**Work request:**
Start the output with the opening line of the listing below and continue, reproducing each line exactly, up to and including the line that contains "(** The handlers".

---

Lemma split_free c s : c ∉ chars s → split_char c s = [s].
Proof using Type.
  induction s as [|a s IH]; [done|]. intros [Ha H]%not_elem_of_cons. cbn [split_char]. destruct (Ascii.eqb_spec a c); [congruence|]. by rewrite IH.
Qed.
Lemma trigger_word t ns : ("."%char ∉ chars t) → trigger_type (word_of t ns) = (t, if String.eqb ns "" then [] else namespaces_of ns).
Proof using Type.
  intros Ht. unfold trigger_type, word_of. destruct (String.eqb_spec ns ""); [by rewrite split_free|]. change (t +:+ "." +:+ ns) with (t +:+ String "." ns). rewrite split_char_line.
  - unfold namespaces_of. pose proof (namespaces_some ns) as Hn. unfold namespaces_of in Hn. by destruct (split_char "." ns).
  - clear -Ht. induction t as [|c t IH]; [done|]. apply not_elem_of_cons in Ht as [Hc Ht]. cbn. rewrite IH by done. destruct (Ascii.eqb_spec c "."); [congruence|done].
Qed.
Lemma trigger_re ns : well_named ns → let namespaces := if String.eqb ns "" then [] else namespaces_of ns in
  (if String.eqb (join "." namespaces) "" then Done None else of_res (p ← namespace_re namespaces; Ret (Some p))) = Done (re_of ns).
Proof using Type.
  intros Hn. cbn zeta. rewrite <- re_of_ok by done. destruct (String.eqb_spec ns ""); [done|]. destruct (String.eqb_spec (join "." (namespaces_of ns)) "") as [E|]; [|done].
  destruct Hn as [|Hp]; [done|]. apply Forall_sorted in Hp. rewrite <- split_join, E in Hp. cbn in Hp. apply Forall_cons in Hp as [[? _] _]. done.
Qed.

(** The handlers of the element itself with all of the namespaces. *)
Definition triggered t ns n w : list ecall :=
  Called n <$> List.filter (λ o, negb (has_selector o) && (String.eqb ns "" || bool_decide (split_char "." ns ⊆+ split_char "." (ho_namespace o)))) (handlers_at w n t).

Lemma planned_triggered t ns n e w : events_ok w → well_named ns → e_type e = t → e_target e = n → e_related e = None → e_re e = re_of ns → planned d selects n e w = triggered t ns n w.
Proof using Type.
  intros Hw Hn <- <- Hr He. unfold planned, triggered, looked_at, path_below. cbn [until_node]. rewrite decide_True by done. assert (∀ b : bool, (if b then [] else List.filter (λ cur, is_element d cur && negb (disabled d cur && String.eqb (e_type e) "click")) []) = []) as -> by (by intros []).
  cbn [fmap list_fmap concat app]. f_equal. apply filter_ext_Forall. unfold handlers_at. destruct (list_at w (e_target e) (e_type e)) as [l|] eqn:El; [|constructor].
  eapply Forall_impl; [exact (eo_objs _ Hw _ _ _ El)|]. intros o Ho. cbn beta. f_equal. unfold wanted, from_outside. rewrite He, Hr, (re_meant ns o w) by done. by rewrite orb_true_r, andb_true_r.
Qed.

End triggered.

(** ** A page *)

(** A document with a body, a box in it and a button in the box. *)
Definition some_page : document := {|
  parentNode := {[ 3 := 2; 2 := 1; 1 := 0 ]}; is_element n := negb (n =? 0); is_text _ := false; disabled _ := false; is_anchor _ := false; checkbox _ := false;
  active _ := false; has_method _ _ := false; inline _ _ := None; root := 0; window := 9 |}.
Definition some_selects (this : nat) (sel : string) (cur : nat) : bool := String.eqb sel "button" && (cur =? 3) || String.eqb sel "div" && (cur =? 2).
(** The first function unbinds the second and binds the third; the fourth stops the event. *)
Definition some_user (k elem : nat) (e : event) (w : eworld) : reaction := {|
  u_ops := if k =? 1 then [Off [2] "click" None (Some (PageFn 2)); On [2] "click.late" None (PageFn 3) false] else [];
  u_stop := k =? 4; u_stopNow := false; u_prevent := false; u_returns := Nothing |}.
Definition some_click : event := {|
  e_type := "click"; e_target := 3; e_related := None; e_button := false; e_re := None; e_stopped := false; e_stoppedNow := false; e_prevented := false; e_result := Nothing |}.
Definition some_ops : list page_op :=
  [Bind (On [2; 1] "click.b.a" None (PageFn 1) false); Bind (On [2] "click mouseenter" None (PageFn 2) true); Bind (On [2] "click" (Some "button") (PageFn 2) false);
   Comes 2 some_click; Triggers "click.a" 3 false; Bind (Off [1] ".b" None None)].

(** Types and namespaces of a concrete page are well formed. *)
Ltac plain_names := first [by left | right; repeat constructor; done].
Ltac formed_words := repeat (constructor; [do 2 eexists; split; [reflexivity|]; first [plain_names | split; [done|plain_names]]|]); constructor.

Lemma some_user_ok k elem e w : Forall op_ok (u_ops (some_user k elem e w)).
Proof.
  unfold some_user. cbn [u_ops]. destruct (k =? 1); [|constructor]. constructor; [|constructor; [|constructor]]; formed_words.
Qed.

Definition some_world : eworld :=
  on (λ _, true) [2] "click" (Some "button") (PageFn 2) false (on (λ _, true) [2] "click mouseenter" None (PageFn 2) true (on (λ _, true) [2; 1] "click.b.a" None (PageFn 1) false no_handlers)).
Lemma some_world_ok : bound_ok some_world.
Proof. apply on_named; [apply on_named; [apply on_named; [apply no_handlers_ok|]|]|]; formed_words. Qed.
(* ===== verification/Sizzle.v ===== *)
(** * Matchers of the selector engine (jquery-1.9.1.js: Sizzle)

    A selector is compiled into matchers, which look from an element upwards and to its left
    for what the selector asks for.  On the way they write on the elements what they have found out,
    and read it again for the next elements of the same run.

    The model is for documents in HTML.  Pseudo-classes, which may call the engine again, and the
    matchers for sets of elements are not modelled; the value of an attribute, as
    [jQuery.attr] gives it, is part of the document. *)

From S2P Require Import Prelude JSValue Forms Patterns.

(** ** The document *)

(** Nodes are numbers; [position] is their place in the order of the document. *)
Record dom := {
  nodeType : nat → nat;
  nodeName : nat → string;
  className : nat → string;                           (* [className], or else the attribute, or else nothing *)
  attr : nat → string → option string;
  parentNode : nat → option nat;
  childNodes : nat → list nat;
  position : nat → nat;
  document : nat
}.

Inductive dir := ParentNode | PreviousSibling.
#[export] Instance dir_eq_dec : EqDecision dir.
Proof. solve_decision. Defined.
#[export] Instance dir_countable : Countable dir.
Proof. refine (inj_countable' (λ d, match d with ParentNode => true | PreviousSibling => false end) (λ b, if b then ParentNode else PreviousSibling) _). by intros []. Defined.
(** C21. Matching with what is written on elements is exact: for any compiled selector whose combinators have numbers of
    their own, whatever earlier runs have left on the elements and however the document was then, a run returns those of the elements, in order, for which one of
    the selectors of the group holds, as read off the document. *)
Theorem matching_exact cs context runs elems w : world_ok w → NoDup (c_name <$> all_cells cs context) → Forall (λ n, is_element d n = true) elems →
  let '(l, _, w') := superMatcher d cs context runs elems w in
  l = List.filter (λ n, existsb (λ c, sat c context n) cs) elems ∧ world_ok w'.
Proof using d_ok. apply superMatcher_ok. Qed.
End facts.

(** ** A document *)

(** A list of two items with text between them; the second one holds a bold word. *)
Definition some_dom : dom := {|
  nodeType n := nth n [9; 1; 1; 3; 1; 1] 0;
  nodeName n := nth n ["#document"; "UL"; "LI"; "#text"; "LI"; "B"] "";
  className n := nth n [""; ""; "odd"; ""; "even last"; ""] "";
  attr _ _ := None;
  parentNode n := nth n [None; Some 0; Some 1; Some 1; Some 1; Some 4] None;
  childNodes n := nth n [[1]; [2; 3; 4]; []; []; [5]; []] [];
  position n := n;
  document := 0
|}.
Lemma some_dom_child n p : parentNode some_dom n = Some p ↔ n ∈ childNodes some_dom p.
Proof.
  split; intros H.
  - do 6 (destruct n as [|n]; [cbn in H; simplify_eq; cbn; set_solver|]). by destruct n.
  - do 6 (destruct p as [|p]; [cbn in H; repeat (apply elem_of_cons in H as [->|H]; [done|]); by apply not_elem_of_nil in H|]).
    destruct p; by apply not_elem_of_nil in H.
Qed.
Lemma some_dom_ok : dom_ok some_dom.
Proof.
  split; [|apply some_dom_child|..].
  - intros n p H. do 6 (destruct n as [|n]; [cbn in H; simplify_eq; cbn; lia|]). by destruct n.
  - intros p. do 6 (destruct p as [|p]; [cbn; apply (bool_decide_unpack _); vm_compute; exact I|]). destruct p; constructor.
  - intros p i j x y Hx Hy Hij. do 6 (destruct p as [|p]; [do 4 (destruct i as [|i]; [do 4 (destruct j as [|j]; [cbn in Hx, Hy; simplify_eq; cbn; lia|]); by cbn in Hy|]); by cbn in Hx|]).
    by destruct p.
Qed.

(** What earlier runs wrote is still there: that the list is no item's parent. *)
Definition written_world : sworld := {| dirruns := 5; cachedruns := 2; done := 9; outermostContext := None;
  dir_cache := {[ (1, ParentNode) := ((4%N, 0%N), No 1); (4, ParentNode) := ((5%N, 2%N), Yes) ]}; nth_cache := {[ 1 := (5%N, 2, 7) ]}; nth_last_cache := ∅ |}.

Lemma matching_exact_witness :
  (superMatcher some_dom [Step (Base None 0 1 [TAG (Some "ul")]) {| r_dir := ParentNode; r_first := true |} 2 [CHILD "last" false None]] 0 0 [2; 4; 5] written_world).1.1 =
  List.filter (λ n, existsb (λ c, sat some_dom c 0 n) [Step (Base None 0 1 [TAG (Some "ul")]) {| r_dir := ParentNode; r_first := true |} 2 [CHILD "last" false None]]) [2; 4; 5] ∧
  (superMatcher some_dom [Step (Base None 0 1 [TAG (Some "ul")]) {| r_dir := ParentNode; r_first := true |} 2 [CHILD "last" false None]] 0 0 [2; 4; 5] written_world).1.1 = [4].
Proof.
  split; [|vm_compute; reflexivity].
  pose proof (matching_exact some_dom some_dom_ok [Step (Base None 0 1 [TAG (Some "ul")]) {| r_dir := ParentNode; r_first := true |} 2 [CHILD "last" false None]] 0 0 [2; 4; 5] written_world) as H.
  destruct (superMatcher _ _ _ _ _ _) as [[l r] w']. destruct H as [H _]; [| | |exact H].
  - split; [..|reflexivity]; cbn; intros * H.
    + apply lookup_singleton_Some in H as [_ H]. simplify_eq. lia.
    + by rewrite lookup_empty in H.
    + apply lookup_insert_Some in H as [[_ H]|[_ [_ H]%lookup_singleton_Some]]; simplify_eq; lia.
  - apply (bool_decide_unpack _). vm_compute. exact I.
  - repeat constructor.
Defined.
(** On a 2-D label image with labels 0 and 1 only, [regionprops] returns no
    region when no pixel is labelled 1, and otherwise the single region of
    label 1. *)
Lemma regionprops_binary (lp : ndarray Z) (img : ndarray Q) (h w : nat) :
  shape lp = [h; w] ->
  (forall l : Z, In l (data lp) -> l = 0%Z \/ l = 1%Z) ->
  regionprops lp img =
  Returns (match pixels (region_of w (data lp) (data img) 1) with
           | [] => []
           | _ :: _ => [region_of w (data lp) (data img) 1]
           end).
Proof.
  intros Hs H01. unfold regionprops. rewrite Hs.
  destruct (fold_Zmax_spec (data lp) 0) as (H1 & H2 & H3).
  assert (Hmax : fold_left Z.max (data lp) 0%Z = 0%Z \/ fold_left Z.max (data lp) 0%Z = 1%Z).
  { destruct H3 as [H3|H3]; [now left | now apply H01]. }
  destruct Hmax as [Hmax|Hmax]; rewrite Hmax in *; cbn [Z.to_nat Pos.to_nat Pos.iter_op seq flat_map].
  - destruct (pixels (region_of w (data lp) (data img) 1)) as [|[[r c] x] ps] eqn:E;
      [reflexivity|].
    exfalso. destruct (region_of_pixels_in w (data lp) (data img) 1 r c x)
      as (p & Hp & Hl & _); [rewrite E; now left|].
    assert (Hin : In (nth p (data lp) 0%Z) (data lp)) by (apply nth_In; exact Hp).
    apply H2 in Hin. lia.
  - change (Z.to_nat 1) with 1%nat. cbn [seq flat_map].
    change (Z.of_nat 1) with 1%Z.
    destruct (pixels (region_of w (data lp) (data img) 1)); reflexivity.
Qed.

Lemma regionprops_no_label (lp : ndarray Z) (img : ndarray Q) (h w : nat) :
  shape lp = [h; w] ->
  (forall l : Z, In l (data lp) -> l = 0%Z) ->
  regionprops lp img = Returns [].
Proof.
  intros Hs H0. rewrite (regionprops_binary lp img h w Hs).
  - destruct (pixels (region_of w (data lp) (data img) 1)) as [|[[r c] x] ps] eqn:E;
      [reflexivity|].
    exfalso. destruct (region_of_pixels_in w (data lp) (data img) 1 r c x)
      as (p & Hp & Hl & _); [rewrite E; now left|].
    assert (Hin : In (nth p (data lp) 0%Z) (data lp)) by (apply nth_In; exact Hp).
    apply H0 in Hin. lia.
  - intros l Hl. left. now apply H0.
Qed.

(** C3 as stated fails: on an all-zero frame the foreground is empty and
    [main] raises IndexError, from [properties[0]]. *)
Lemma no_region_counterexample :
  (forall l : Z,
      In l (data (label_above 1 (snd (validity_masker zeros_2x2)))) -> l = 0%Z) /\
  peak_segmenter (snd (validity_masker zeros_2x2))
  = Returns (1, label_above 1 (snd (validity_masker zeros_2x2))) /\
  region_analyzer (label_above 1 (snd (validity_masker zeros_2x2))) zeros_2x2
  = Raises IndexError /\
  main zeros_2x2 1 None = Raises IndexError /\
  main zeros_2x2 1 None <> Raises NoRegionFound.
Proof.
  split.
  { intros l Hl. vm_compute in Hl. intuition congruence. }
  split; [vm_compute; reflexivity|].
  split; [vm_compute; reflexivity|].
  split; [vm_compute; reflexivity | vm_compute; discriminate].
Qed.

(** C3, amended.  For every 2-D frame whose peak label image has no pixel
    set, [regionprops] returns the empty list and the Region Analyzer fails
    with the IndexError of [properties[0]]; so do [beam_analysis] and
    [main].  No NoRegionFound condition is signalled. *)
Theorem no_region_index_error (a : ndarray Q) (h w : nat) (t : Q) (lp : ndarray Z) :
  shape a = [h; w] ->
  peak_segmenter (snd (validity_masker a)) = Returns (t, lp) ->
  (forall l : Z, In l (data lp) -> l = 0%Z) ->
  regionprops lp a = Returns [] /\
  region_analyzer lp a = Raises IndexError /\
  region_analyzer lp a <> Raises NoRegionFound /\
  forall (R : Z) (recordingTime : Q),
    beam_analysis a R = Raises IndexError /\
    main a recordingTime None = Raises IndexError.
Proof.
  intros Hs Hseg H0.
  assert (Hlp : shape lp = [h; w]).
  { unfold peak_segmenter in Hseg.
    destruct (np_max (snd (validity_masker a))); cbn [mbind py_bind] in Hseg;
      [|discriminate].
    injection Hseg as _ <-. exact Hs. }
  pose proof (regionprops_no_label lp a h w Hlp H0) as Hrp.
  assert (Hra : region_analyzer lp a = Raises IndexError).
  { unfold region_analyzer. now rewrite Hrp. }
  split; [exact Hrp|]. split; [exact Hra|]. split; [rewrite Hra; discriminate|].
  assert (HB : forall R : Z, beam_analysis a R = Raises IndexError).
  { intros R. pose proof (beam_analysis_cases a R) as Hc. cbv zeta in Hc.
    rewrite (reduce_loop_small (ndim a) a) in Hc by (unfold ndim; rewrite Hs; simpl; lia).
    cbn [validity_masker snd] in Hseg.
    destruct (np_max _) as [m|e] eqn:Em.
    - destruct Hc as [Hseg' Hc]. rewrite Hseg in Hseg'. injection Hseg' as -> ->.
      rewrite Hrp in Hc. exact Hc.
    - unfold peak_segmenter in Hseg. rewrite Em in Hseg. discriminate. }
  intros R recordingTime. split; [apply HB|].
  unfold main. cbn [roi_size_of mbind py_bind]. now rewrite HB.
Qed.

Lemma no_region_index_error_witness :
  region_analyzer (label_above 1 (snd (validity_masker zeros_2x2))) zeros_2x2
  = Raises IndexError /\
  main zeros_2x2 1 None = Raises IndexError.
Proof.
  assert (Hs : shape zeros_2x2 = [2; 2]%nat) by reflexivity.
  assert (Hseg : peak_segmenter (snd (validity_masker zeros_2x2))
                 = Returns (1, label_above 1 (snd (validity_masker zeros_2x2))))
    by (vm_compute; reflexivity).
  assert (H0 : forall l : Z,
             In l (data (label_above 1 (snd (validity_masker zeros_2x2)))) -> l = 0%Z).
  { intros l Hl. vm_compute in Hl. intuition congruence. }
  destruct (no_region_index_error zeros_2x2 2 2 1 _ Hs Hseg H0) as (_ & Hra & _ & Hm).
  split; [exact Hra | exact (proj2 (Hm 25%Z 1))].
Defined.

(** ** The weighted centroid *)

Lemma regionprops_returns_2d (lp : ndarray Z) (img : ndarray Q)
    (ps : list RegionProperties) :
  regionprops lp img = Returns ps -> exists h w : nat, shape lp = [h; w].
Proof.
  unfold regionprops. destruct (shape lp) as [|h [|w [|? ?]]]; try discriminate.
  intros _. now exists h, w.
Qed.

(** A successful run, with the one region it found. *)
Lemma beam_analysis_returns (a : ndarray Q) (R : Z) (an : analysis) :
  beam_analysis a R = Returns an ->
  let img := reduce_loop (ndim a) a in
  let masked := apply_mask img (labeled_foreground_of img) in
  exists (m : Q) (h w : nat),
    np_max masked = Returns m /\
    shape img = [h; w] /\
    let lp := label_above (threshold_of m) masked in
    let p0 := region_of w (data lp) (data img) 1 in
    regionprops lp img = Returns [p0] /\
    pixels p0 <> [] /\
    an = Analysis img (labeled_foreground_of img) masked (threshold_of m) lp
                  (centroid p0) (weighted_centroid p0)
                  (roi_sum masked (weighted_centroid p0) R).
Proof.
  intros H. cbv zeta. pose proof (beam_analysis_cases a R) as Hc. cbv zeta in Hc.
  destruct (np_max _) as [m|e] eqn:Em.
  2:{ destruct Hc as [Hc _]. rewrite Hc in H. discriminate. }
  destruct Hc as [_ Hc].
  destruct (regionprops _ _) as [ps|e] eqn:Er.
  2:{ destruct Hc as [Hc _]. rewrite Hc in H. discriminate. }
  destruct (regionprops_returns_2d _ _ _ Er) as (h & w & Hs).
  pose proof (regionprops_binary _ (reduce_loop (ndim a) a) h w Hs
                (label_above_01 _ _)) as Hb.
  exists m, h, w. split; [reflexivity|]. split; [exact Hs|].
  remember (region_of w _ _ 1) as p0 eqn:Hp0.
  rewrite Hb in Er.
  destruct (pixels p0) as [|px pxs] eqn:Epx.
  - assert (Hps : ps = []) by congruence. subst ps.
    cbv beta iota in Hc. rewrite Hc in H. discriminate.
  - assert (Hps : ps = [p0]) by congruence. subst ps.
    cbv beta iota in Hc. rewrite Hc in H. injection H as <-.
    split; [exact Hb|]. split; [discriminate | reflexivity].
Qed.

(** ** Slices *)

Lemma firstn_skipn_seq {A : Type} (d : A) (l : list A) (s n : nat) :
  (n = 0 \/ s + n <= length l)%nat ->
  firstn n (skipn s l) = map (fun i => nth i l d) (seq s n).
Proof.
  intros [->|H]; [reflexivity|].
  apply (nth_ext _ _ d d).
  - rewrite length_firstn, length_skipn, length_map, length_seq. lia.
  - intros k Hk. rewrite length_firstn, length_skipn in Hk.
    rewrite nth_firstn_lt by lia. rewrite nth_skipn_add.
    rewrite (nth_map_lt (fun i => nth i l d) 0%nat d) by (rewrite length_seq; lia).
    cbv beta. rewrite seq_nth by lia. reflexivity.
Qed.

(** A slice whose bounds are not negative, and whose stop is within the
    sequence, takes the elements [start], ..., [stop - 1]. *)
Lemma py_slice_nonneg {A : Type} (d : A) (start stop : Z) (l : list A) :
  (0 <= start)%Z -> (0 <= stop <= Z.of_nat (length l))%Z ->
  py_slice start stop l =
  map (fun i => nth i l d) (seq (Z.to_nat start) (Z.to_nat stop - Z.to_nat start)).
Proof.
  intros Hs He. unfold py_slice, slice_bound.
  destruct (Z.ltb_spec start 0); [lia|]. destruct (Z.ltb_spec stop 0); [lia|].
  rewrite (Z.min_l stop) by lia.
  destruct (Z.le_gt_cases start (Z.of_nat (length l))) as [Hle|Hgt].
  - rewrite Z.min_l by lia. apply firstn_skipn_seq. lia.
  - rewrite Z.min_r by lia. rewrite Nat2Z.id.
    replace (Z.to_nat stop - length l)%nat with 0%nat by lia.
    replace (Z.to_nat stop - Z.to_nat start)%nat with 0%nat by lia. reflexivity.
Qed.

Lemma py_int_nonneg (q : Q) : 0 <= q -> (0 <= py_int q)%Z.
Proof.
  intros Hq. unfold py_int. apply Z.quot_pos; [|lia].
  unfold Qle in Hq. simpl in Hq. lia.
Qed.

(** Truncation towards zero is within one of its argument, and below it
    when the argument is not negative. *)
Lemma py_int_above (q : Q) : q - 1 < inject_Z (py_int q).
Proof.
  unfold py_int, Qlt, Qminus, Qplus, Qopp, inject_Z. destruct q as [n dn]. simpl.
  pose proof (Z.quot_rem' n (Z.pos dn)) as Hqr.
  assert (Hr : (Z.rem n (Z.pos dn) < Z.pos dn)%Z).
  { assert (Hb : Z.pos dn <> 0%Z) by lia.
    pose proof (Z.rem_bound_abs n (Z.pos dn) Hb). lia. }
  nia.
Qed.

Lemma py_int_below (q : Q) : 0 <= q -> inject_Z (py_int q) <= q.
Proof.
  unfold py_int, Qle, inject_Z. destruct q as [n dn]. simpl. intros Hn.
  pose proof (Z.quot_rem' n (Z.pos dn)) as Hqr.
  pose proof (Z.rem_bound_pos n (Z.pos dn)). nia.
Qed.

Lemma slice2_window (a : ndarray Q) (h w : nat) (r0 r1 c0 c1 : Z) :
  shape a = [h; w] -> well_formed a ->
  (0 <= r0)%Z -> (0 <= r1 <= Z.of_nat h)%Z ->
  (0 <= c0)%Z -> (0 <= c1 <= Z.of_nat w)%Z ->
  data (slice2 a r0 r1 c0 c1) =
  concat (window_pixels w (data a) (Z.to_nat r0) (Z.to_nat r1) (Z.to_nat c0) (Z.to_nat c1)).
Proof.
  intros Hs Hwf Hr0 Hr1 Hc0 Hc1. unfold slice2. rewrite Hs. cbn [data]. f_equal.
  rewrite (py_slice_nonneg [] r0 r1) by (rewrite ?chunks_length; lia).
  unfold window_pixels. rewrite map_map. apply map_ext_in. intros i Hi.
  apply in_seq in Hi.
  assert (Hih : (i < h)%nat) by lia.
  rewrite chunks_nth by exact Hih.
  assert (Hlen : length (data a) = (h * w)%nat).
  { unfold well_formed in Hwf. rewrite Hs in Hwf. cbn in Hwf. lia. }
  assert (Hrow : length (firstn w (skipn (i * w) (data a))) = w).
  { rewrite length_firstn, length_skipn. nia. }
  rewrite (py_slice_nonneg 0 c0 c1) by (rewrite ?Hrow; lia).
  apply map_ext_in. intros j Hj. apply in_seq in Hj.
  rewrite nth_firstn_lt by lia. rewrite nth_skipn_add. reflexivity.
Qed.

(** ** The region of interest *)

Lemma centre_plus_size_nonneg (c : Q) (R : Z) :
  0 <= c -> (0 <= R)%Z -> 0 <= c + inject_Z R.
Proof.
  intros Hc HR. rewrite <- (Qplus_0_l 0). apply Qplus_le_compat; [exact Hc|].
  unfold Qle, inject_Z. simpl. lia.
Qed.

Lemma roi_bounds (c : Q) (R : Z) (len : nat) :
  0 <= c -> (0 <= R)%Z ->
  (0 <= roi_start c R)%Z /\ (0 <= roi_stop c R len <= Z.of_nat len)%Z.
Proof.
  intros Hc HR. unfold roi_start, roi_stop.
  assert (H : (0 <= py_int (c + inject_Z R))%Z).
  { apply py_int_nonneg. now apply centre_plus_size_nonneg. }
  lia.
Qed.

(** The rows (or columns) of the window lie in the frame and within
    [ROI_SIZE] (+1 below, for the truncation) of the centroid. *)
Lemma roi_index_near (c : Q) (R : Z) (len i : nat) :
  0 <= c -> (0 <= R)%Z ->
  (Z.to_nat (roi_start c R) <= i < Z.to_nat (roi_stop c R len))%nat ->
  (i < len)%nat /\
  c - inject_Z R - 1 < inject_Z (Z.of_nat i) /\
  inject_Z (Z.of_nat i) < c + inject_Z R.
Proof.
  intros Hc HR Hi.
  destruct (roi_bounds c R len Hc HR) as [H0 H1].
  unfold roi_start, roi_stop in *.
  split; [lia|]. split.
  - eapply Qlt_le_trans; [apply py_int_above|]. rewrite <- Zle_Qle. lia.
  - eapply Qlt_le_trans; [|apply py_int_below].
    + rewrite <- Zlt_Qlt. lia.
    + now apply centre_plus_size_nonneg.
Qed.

---

**Written reply:**
Lemma split_free c s : c ∉ chars s → split_char c s = [s].
Proof using Type.
  induction s as [|a s IH]; [done|]. intros [Ha H]%not_elem_of_cons. cbn [split_char]. destruct (Ascii.eqb_spec a c); [congruence|]. by rewrite IH.
Qed.
Lemma trigger_word t ns : ("."%char ∉ chars t) → trigger_type (word_of t ns) = (t, if String.eqb ns "" then [] else namespaces_of ns).
Proof using Type.
  intros Ht. unfold trigger_type, word_of. destruct (String.eqb_spec ns ""); [by rewrite split_free|]. change (t +:+ "." +:+ ns) with (t +:+ String "." ns). rewrite split_char_line.
  - unfold namespaces_of. pose proof (namespaces_some ns) as Hn. unfold namespaces_of in Hn. by destruct (split_char "." ns).
  - clear -Ht. induction t as [|c t IH]; [done|]. apply not_elem_of_cons in Ht as [Hc Ht]. cbn. rewrite IH by done. destruct (Ascii.eqb_spec c "."); [congruence|done].
Qed.
Lemma trigger_re ns : well_named ns → let namespaces := if String.eqb ns "" then [] else namespaces_of ns in
  (if String.eqb (join "." namespaces) "" then Done None else of_res (p ← namespace_re namespaces; Ret (Some p))) = Done (re_of ns).
Proof using Type.
  intros Hn. cbn zeta. rewrite <- re_of_ok by done. destruct (String.eqb_spec ns ""); [done|]. destruct (String.eqb_spec (join "." (namespaces_of ns)) "") as [E|]; [|done].
  destruct Hn as [|Hp]; [done|]. apply Forall_sorted in Hp. rewrite <- split_join, E in Hp. cbn in Hp. apply Forall_cons in Hp as [[? _] _]. done.
Qed.

(** The handlers of the element itself with all of the namespaces. *)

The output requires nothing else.